Nanoemulsions (NEs) are mixture of two immiscible liquids, commonly oil droplets in water (O/W) or water droplets in oil (W/O) which are stabilized by relatively low concentration of surfactants. Different types of NEs are widely used in industrial and environmental remediation applications, including oil recovery, drug delivery, food processing, water purification and cleaning up oil spills. However, there are only limited studies pertaining to adsorption of organic molecules at the NE interfaces. For example, the effect of surfactant charge on the adsorption of organic compounds is not well-established. Second harmonic generation (SHG) has been found to be an effective method to study micro- and nano- particle/liquid interfaces. It is an interface-specific technique that can probe equilibrium and dynamic processes occurring at a variety of interfaces. In-situ measurements of kinetics and isotherms for the adsorption of organic molecules at different types of NE interfaces can be studied using SHG spectroscopy. The overall goal of this project has been to deduce the role of coulombic and hydrophobic interactions on the adsorption of organic molecules at the interface of NEs.
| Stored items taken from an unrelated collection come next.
(* ===== verification/NetTime.v ===== *)
(** * The clock of the node against its peers

    [sync/src/net_time_checker.rs]: the offsets of the peers' clocks are sampled
    and a warning is given when their median is too large. *)
From stdpp Require Import sorting.
From S2P Require Import Prelude Fixtures MedianTime.

Definition TOLERANT_OFFSET : Z := 7200000.
Definition MIN_SAMPLES : Z := 5.
Definition MAX_SAMPLES : Z := 11.

Record NetTimeChecker := mkChecker {
  tolerant_offset : Z;
  max_samples : Z;
  min_samples : Z;
  samples : list Z
}.
Definition NetTimeChecker_new (min_samples max_samples tolerant_offset : Z) : NetTimeChecker :=
  mkChecker tolerant_offset max_samples min_samples [].
Definition NetTimeChecker_default : NetTimeChecker := NetTimeChecker_new MIN_SAMPLES MAX_SAMPLES TOLERANT_OFFSET.

(** The operations of [i64]. *)
Definition i64 (x : Z) : Prop := - 2 ^ 63 <= x < 2 ^ 63.
Definition add_i64 {E} (a b : Z) : outcome E Z := if decide (- 2 ^ 63 <= a + b < 2 ^ 63) then Ok (a + b) else Panic.
Definition abs_i64 {E} (a : Z) : outcome E Z := if decide (a = - 2 ^ 63) then Panic else Ok (Z.abs a).
(** [x as i64]. *)
Definition wrap_i64 (x : Z) : Z := (x + 2 ^ 63) mod 2 ^ 64 - 2 ^ 63.

Definition add_sample (self : NetTimeChecker) (offset : Z) : NetTimeChecker :=
  let samples := samples self ++ [offset] in
  let samples := if decide (max_samples self < len samples) then drop 1 samples else samples in
  mkChecker (tolerant_offset self) (max_samples self) (min_samples self) samples.

Definition median_offset {E} (self : NetTimeChecker) : outcome E (option Z) :=
  if decide (samples self = [] \/ len (samples self) < min_samples self) then Ok None
  else
    let sorted := merge_sort Z.le (samples self) in
    let i := (length sorted / 2)%nat in
    if decide (length sorted mod 2 = 0)%nat then
      a ← expect (sorted !! (i - 1)%nat);
      b ← expect (sorted !! i);
      sum ← add_i64 a b;
      Ok (Some (Z.quot sum 2))
    else Ok (sorted !! i).

Definition check (self : NetTimeChecker) : outcome Z unit :=
  network_offset ← median_offset self;
  match network_offset with
  | None => Ok tt
  | Some network_offset =>
      a ← abs_i64 network_offset;
      if decide (tolerant_offset self < a) then Err network_offset else Ok tt
  end.

(** ** The protocol

    [connected] gives the time that is sent.  [received] has the timestamp of the
    message, if it can be read; the result is the checker, whether the peer is
    banned, and the offset of a warning. *)
Definition net_time_connected (is_inbound : option bool) (now : Z) : option Z :=
  match is_inbound with Some true => Some now | _ => None end.

Definition net_time_received {E} (self : NetTimeChecker) (now : Z) (timestamp : option Z)
    : outcome E (NetTimeChecker * bool * option Z) :=
  match timestamp with
  | None => Ok (self, true, None)
  | Some timestamp =>
      let self := add_sample self (wrap_i64 (now - timestamp)) in
      match check self with
      | Ok _ => Ok (self, false, None)
      | Err offset => Ok (self, false, Some offset)
      | Panic => Panic
      end
  end.

(** ** Lemmas *)
Definition within (lo hi : Z) (l : list Z) : nat := length (filter (fun x => lo <= x <= hi) l).

Lemma within_below lo hi l :
  lo <= hi + 1 -> (within lo hi l + below lo l = below (hi + 1) l)%nat.
Proof.
  intros Hle. unfold within, below. induction l as [|x l IH]; [done|]. rewrite !filter_cons.
  repeat case_decide; cbn [length]; lia.
Qed.

Lemma below_length bound l : (below bound l <= length l)%nat.
Proof. apply length_filter. Qed.

(** An element of the sorted list with fewer than half on either side. *)
Lemma sorted_within lo hi l k m :
  merge_sort Z.le l !! k = Some m -> lo <= hi + 1 ->
  (below lo l <= k)%nat -> (k < below (hi + 1) l)%nat -> lo <= m <= hi.
Proof.
  intros Hm Hle H1 H2. pose proof (StronglySorted_merge_sort Z.le l) as Hs.
  rewrite <- (below_perm lo _ _ (merge_sort_Permutation Z.le l)) in H1.
  rewrite <- (below_perm (hi + 1) _ _ (merge_sort_Permutation Z.le l)) in H2.
  apply (below_sorted _ _ _ lo Hs Hm) in H1. destruct (decide (hi + 1 <= m)) as [Hgt|]; [|lia].
  apply (below_sorted _ _ _ (hi + 1) Hs Hm) in Hgt. lia.
Qed.

Lemma median_offset_within {E} self lo hi :
  samples self <> [] -> min_samples self <= len (samples self) -> - 2 ^ 62 <= lo -> hi < 2 ^ 62 ->
  (length (samples self) < 2 * within lo hi (samples self))%nat ->
  exists m, median_offset (E := E) self = Ok (Some m) /\ lo <= m <= hi.
Proof.
  intros Hne Hmin Hlo Hhi Hmaj. unfold median_offset. rewrite decide_False by (intros [?|?]; [done|lia]).
  set (l := samples self) in *. assert (lo <= hi + 1) as Hle.
  { destruct (decide (lo <= hi + 1)); [done|]. exfalso. unfold within in Hmaj.
    replace (filter _ l) with (@nil Z) in Hmaj; [simpl in Hmaj; lia|]. symmetry. apply elem_of_nil_inv.
    intros x [Hx _]%list_elem_of_filter. lia. }
  pose proof (within_below lo hi l Hle) as Hw. pose proof (below_length (hi + 1) l) as Hb.
  assert (length (merge_sort Z.le l) = length l) as Hlen by (by rewrite merge_sort_Permutation).
  pose proof (Nat.div_mod_eq (length l) 2) as Hd. pose proof (Nat.mod_upper_bound (length l) 2 ltac:(lia)).
  rewrite Hlen. destruct (lookup_lt_is_Some_2 (merge_sort Z.le l) (length l / 2)) as [b Hbk]; [lia|].
  pose proof (sorted_within lo hi l _ b Hbk Hle ltac:(lia) ltac:(lia)) as Hb2. case_decide as Hmod.
  - destruct (lookup_lt_is_Some_2 (merge_sort Z.le l) (length l / 2 - 1)) as [a Hak]; [lia|].
    pose proof (sorted_within lo hi l _ a Hak Hle ltac:(lia) ltac:(lia)) as Ha2.
    rewrite Hak, Hbk. cbn [expect]. rewrite !bind_ret_l. unfold add_i64. rewrite decide_True by lia. rewrite bind_ret_l.
    eexists. split; [done|]. Z.to_euclidean_division_equations. lia.
  - exists b. by rewrite Hbk.
Qed.

(** The majority of the samples decides: when more than half of the samples lie between two bounds,
    the median offset exists and lies between them, so that a minority of the samples can neither cause
    nor suppress a warning; and the number of samples never exceeds the maximum. *)
Theorem net_time_majority self lo hi :
  samples self <> [] -> min_samples self <= len (samples self) -> - 2 ^ 62 <= lo -> hi < 2 ^ 62 ->
  (length (samples self) < 2 * within lo hi (samples self))%nat ->
  exists m, lo <= m <= hi /\
    check self = (if decide (tolerant_offset self < Z.abs m) then Err m else Ok tt) /\
    (forall offset, 0 < max_samples self -> len (samples self) <= max_samples self ->
      len (samples (add_sample self offset)) <= max_samples self).
Proof.
  intros Hne Hmin Hlo Hhi Hmaj. destruct (median_offset_within (E := Z) self lo hi Hne Hmin Hlo Hhi Hmaj) as (m & Hm & Hr).
  exists m. split; [done|]. split.
  - unfold check. rewrite Hm, bind_ret_l. unfold abs_i64. by rewrite decide_False, bind_ret_l by lia.
  - intros offset Hmax Hlen. unfold add_sample. cbn [samples]. rewrite len_app. case_decide as Hd.
    + unfold len in *. rewrite length_drop, length_app. simpl in *. lia.
    + rewrite len_app in *. lia.
Qed.

Lemma net_time_majority_witness :
  check (mkChecker TOLERANT_OFFSET MAX_SAMPLES MIN_SAMPLES [9000000; 9000000; -5; 9000000; 8000000; 10; 9000000])
  = Err 9000000.
Proof.
  destruct (net_time_majority
    (mkChecker TOLERANT_OFFSET MAX_SAMPLES MIN_SAMPLES [9000000; 9000000; -5; 9000000; 8000000; 10; 9000000]) 9000000 9000000)
    as (m & Hm & Hc & _).
  - discriminate.
  - vm_compute. discriminate.
  - lia.
  - lia.
  - vm_compute. lia.
  - assert (m = 9000000) as -> by lia. exact Hc.
Defined.

(** Five messages of one peer, with a timestamp [2^63] ahead of the node's clock, make the handler panic: the median is the
    least [i64] and has no absolute value. *)
Lemma net_time_flood (now : Z) :
  try_fold (fun self timestamp => fst <$> (fst <$> net_time_received (E := unit) self now (Some timestamp)))
    NetTimeChecker_default (replicate 5 (now + 2 ^ 63)) = Panic.
Proof.
  assert (wrap_i64 (now - (now + 2 ^ 63)) = - 2 ^ 63) as Hw.
  { unfold wrap_i64. replace (now - (now + 2 ^ 63) + 2 ^ 63) with 0 by lia. done. }
  cbn [replicate try_fold]. unfold net_time_received. rewrite Hw. vm_compute. reflexivity.
Qed.

(** With an even number of samples the sum of the two in the middle overflows: three messages [2^63 - 1] behind are
    enough, when the third of the honest peers is ahead. *)
Lemma net_time_sum_overflows :
  check (mkChecker TOLERANT_OFFSET MAX_SAMPLES MIN_SAMPLES [3; -1; 4; 2 ^ 63 - 1; 2 ^ 63 - 1; 2 ^ 63 - 1]) = Panic.
Proof. vm_compute. reflexivity. Qed.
To achieve this, the objectives of this thesis project are (1) preparing oil-in-water (O/W) NEs using charged, neutral, and aromatic surfactants and characterizing the NEs before and after molecular adsorption using dynamic light scattering, (2) characterizing the dye and surfactant molecules by measuring their surface tension to assess their hydrophobicity, (3) carrying out in-situ measurements of adsorption kinetics and isotherms of charged and neutral dyes for the prepared NEs using SHG to determine Gibbs free energy of adsorptions. Our findings suggest that coulombic interaction is pivotal for molecular adsorption, and other type of interactions can also minimally impact SHG dye adsorption. Different adsorption characteristics in the context of NE interfacial charge properties and their stability following molecular adsorption has been explored in this study.